Your instructions =
Each time a line of the listing holds "devices", copy that line.

Provided material =

Start of Block

(* ===== verification/PciDemo.v ===== *)
(** * A PCI machine

    The parameters of the PCI model with the values of the PCI specification, a register
    that holds a window of 64 kB above 4 GB, and two buses with five functions, on which the
    theorems are applied. *)

From stdpp Require Import base list list_numbers strings sets.
From Stdlib Require Import ZArith Lia.
From S2P Require Import Prelude RealtekInit Pci PciBar PciScan.

#[export] Instance toy_header : PciHeader := {
  PCI_VENDOR_ID := 0x00; PCI_COMMAND := 0x04; PCI_COMMAND_IO := 1; PCI_COMMAND_MEM := 2; PCI_COMMAND_MASTER := 4;
  PCI_REVISION := 0x08; PCI_LATENCY_TIMER := 0x0d; PCI_HEADER_TYPE := 0x0e; PCI_HEADER_TYPE_BRIDGE := 1;
  PCI_HEADER_TYPE_MASK := 0x7f; PCI_HEADER_TYPE_MULTI := 0x80; PCI_BASE_ADDRESS_0 := 0x10;
  PCI_BASE_ADDRESS_5 := 0x24; PCI_BASE_ADDRESS_SPACE_IO := 1; PCI_BASE_ADDRESS_IO_MASK := 3;
  PCI_BASE_ADDRESS_MEM_TYPE_64 := 4; PCI_BASE_ADDRESS_MEM_TYPE_MASK := 6; PCI_BASE_ADDRESS_MEM_MASK := 15;
  PCI_SUBORDINATE := 0x1a; PCI_INTERRUPT_LINE := 0x3c; PCI_ANY_ID := 0xffff; BUS_TYPE_PCI := 1;
  PCI_SEG b := Z.land (Z.shiftr b 16) 0xffff;
  PCI_BUS b := Z.land (Z.shiftr b 8) 0xff;
  PCI_SLOT b := Z.land (Z.shiftr b 3) 0x1f;
  PCI_FUNC b := Z.land b 7;
  PCI_FIRST_FUNC b := Z.ldiff b 7;
  PCI_BUSDEVFN seg bus slot func :=
    Z.lor (Z.lor (Z.shiftl seg 16) (Z.shiftl bus 8)) (Z.lor (Z.shiftl slot 3) func);
  dev_name_size := 40; long_bits := 64;
}.

#[export] Instance toy_header_laws : PciHeaderLaws.
Proof. split; try reflexivity. by right. Qed.

(** ** A register *)
Record toy_regs : Type := ToyRegs { toy_command : Z; toy_low : Z; toy_high : Z }.

#[export] Instance toy_bar_config : PciConfig toy_regs := {
  config_read_byte _ _ w := (0, w);
  config_read_word _ _ w := (u16 (toy_command w), w);
  config_read_dword _ r w :=
    (if r =? 0x10 then Z.lor 4 (Z.land (toy_low w) 0xffff0000) else u32 (toy_high w), w);
  config_write_byte _ _ _ w := w;
  config_write_word _ _ v w := ToyRegs v (toy_low w) (toy_high w);
  config_write_dword _ r v w :=
    if r =? 0x10 then ToyRegs (toy_command w) v (toy_high w) else ToyRegs (toy_command w) (toy_low w) v;
}.

Definition toy_device : pci_device := pci_init 8.


#[export] Instance toy_bar : BarHardware toy_regs toy_device 0x10.
Proof.
  refine {| hw_command w := u16 (toy_command w);
            hw_low w := Z.lor 4 (Z.land (toy_low w) 0xffff0000);
            hw_high w := u32 (toy_high w);
            command_mask := 0xffff; bar_flags := 4; bar_mask := 0xffffffffffff0000; bar_log := 16;
            bar_wide := true |}; try done.
  - intros v w w' ->. cbn. split_and!; [|done|done]. change 0xffff with (Z.ones 16).
    rewrite Z.land_ones, Z.ldiff_ones_r by lia. unfold u16. rewrite Z.shiftr_div_pow2 by lia.
    rewrite Z.div_small by (apply Z.mod_pos_bound; lia). done.
  - intros v w w' ->. cbn. done.
  - intros v w w' _ ->. cbn. split_and!; [done|done|]. change (u32 (Z.shiftr 0xffffffffffff0000 32)) with (Z.ones 32).
    rewrite Z.land_ones by lia. done.
  - intros w. cbn. apply Z.mod_mod. lia.
  - intros w. change (u32 0xffffffffffff0000) with 0xffff0000.
    rewrite Z.land_lor_distr_l, <-Z.land_assoc. by rewrite !Z.land_diag.
  - intros w. change (u32 (Z.shiftr 0xffffffffffff0000 32)) with (Z.ones 32). rewrite Z.land_ones by lia.
    symmetry. apply Z.mod_mod. lia.
  - exists (2 ^ 47 - 1). done.
Defined.

Definition toy_state : toy_regs := ToyRegs 0x107 0xe0000000 0x4.

Lemma pci_bar_size_spec_witness : bar_log (BarHardware := toy_bar) = 16 /\
  exists w', pci_bar_size toy_device 0x10 toy_state = Ret (2 ^ bar_log) w' /\
    hw_command w' = hw_command toy_state /\ hw_low w' = hw_low toy_state /\ hw_high w' = hw_high toy_state.
Proof.
  split; [done|]. apply (pci_bar_size_spec (pci := toy_device) (reg := 0x10) toy_state); [by left|done].
Defined.

Example toy_bar_start : pci_bar_start toy_device 0x10 toy_state = Ret 0x4e0000000 toy_state.
Proof. reflexivity. Qed.

(** ** A bus

    Functions 0 and 1 of the first slot are an RTL8125 and a device without driver, slot 1
    holds a bridge to bus 1, slot 2 a second RTL8125 that its driver does not accept, and the
    first slot of bus 1 an RTL8168.  The architecture knows twelve addresses of bus 0, and
    eight more; the bridge widens the scan to both buses.  The driver is the Realtek driver's
    table; the world is the list of the addresses probed and, negated, of those removed. *)
Definition bus_dword (busdevfn reg : Z) : Z :=
  if reg =? 0x00 then
    if busdevfn =? 0 then 0x812510ec else if busdevfn =? 1 then 0x11111111 else if busdevfn =? 8 then 0x22222222
    else if busdevfn =? 16 then 0x812510ec else if busdevfn =? 256 then 0x816810ec else 0xffffffff
  else if reg =? 0x10 then 0xe001
  else if reg =? 0x18 then 0xf0000004
  else if reg =? 0x1c then 1
  else if reg =? 0x08 then 0x02000005
  else 0.

Definition bus_byte (busdevfn reg : Z) : Z :=
  if reg =? 0x0e then (if busdevfn =? 8 then 0x81 else 0x80) else if reg =? 0x1a then 1 else 0.

#[export] Instance bus_config : PciConfig (list Z) := {
  config_read_byte a r w := (bus_byte a r, w);
  config_read_word a r w := (0, w);
  config_read_dword a r w := (bus_dword a r, w);
  config_write_byte _ _ _ w := w;
  config_write_word _ _ _ w := w;
  config_write_dword _ _ _ w := w;
}.

Definition bus_regions : list pci_range := [PciRange 0 12; PciRange 16 8].
Definition bus_can (_ : pci_device) : bool := true.
Definition bus_accepts (_ : nat) (pci : pci_device) : status * pci_device :=
  (if pci_busdevfn pci =? 16 then Err EIO else OK, pci).

(** With [Some mem], memory runs out after [mem] devices have been probed. *)
Instance bus_world (mem : option nat) : PciWorld (list Z) := {
  pci_discover b w := (default (PciRange 0 0) (range_from b bus_regions), w);
  pci_can_probe pci w := (bus_can pci, w);
  pci_malloc w := (match mem with Some n => bool_decide (length w < n)%nat | None => true end, w);
  PCI_DRIVERS := [PciDriver 0 0 realtek_nics];
  driver_probe n pci w := (bus_accepts n pci, pci_busdevfn pci :: w);
  driver_remove n pci w := - pci_busdevfn pci :: w;
}.

Definition bus_start : pci_bus (list Z) := PciRoot [] (PciRange 0 0) [].

Definition names_of (o : outcome (pci_bus (list Z)) status) : list (Z * Z * Z * option string) :=
  match o with
  | Ret _ s => map (fun p => (pci_busdevfn p, pci_membase p, pci_ioaddr p, pci_driver_name p)) (pci_children s)
  | _ => []
  end.

Example bus_probed : names_of (pcibus_probe (H1 := bus_world None) 513 513 bus_start) =
  [(256, 0x1f0000000, 0xe000, Some "rtl8168"%string); (0, 0x1f0000000, 0xe000, Some "rtl8125"%string)].
Proof. vm_compute. reflexivity. Qed.

Lemma bus_visits l : scans bus_byte bus_dword bus_regions 0 (the_range bus_start) l -> l = seqZ 0 512.
Proof.
  intros Hl. eapply visits_unique; [exact Hl|]. apply (visit_list_sound bus_byte bus_dword bus_regions 600).
  vm_compute. reflexivity.
Qed.

Lemma bus_ordered : ordered bus_regions.
Proof. cbn. split_and!; try lia; repeat constructor; cbn; lia. Qed.

(** The devices on both buses are attached. *)
Lemma pcibus_probe_spec_witness :
  exists s', pcibus_probe (H1 := bus_world None) 513 513 bus_start = Ret OK s' /\ map pci_busdevfn (pci_children s') = [256; 0].
Proof.
  destruct (pcibus_probe_spec (H1 := bus_world None) (fun _ => True) bus_byte bus_dword bus_regions bus_can bus_accepts)
    with (s := bus_start) as (l & Hl & _ & Hf); try done.
  - exact bus_ordered.
  - intros b w _. by eexists.
  - intros pci w _. by eexists.
  - intros w _. by do 2 eexists.
  - intros n pci w _. by eexists.
  - constructor.
  - split; cbn; lia.
  - apply bus_visits in Hl. subst l. destruct (Hf 513%nat) as (rc & s' & E & Hp & Hok).
    + apply (bool_decide_unpack _). vm_compute. exact I.
    + rewrite Hok in E, Hp by done. exists s'. split; [exact E|]. destruct Hp as [_ Hc]. rewrite Hc. vm_compute. reflexivity.
Defined.

(** When memory runs out after the first device, none is left. *)
Example bus_out_of_memory : pcibus_probe (H1 := bus_world (Some 1%nat)) 513 513 bus_start =
  Ret (Err ENOMEM) (PciRoot [0; 0] (PciRange 0 12) []).
Proof. vm_compute. reflexivity. Qed.

Example toy_name : pci_print_name 0x1a = bstr "0000:00:03.2".
Proof. reflexivity. Qed.
Lemma keeps_frames {A} (f : M conn A) : frames f -> keeps n m f.
Proof. intros Hf t a t' Ht E. apply Hf in E. by rewrite E. Qed.
Lemma keeps_bind {A B} (f : M conn A) (k : A -> M conn B) : keeps n m f -> (forall a, keeps n m (k a)) ->
  keeps n m (bind f k).
Proof. intros Hf Hk t b t' Ht E. apply bind_ret in E as (a & t1 & E1 & E2). by eapply Hk, E2; eapply Hf, E1. Qed.
Lemma keeps_try f k : keeps n m f -> keeps n m k -> keeps n m (try f k).
Proof. intros Hf Hk. apply keeps_bind; [done|]. intros [|e]; [done|apply keeps_frames, frames_ret]. Qed.
Lemma keeps_tryr {A} (f : M conn (errno + A)) k : keeps n m f -> (forall a, keeps n m (k a)) -> keeps n m (tryr f k).
Proof. intros Hf Hk. apply keeps_bind; [done|]. intros [e|a]; [apply keeps_frames, frames_ret|done]. Qed.
Lemma keeps_update f : (forall t, ok n m (see t) -> ok n m (see (f t))) -> keeps n m (update f).
Proof. intros Hf t a t' Ht [= <- <-]. by apply Hf. Qed.
Lemma keeps_nofuel {A} : keeps n m (fun _ => NoFuel : outcome conn A).
Proof. by intros t a t' _ [=]. Qed.

(** A sequence whose end matters, not its middle. *)
Lemma keeps_clear_binding : keeps n m tls_clear_binding.
Proof. apply keeps_update. intros t Ht. by apply (ok_unbound n m (see t)). Qed.

Lemma clear_digest_run t : exists t', tls_clear_digest t = Ret tt t' /\
  see t' = View false None (v_chain (see t)) (v_cert (see t)) (v_closed (see t)) (v_client (see t)) (v_server (see t))
    (v_marked (see t)).
Proof. eexists. split; [done|]. by destruct t as [? ? ? ? ? ? ? ? ? []]. Qed.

End of Block

Problem solution =
(** With [Some mem], memory runs out after [mem] devices have been probed. *)
(** The devices on both buses are attached. *)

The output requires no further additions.